• **Task item**: Find and copy each line in the material below where the string "eapply" occurs.

• **Input for this task**:
(** Rounding is monotone. *)
Lemma fl_mono x y : x <= y -> fl x <= fl y.
Proof.
  intros Hle.
  destruct (Qlt_le_dec 0 x) as [Px | Nx].
  - rewrite !fl_pos_eq by lra. apply fl_pos_mono; assumption.
  - destruct (Qlt_le_dec 0 y) as [Py | Ny].
    + eapply Qle_trans; [apply fl_nonpos, Nx|]. apply fl_nonneg. lra.
    + destruct (Qlt_le_dec y 0) as [Ly | Zy].
      * rewrite !fl_neg_eq by lra.
        pose proof (fl_pos_mono (- y) (- x) ltac:(lra) ltac:(lra)). lra.
      * rewrite (fl_zero_eq y) by lra. apply fl_nonpos, Nx.
Qed.

(** Below 2^k the error is at most 2^(k-54), down to the subnormals. *)
Lemma fl_near x k :
  Qabs x < pow2 k -> (-1021 <= k)%Z -> Qabs (fl x - x) <= pow2 (k - 54).
Proof.
  intros Hb Hk.
  assert (Hpos : forall z, 0 < z -> z < pow2 k -> Qabs (fl_pos z - z) <= pow2 (k - 54)).
  { intros z Hz Hzk. eapply Qle_trans; [apply fl_pos_near, Hz|].
    apply pow2_le. unfold quantum.
    destruct (ilog2_spec z Hz) as [L _].
    assert (H : (ilog2 z < k)%Z).
    { apply pow2_lt_inv. eapply Qle_lt_trans; [exact L|exact Hzk]. }
    lia. }
  destruct (Q_dec x 0) as [[N | P] | Z].
  - rewrite (Qabs_neg x) in Hb by lra. rewrite fl_neg_eq by exact N.
    assert (E : - fl_pos (- x) - x == - (fl_pos (- x) - - x)) by ring.
    rewrite E, Qabs_opp. apply Hpos; lra.
  - rewrite (Qabs_pos x) in Hb by lra. rewrite fl_pos_eq by exact P. apply Hpos; assumption.
  - rewrite (fl_zero_eq x Z).
    assert (E : 0 - x == 0) by lra. rewrite E. simpl.
    apply Qlt_le_weak, pow2_pos.
Qed.

Lemma julianday_mono a b : (a <= b)%Z -> julianday a <= julianday b.
Proof.
  intros H. unfold julianday. apply fl_mono.
  apply Qmult_le_compat_r; [|discriminate].
  rewrite <- Zle_Qle. lia.
Qed.

Lemma age_seconds_mono now now' t :
  (now <= now')%Z -> age_seconds now t <= age_seconds now' t.
Proof.
  intros H. unfold age_seconds. apply fl_mono.
  apply Qmult_le_compat_r; [|discriminate].
  apply fl_mono. pose proof (julianday_mono now now' H). lra.
Qed.

Lemma julianday_near x :
  sqlite_date x ->
  Qabs (julianday x - inject_Z (x + julian_epoch_ms) / 86400000) <= pow2 (-31).
Proof.
  intros [H0 H1]. unfold julianday.
  apply (fl_near _ 23); [|lia].
  assert (E : 0 <= inject_Z (x + julian_epoch_ms) / 86400000).
  { apply Qle_shift_div_l; [reflexivity|]. rewrite Qmult_0_l.
    change 0 with (inject_Z 0). rewrite <- Zle_Qle. exact H0. }
  rewrite Qabs_pos by exact E.
  apply Qlt_shift_div_r; [reflexivity|].
  apply Qlt_le_trans with (inject_Z 464269060800000).
  - rewrite <- Zlt_Qlt. exact H1.
  - vm_compute. discriminate.
Qed.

• **Answer section**:
    + eapply Qle_trans; [apply fl_nonpos, Nx|]. apply fl_nonneg. lra.
  { intros z Hz Hzk. eapply Qle_trans; [apply fl_pos_near, Hz|].
    { apply pow2_lt_inv. eapply Qle_lt_trans; [exact L|exact Hzk]. }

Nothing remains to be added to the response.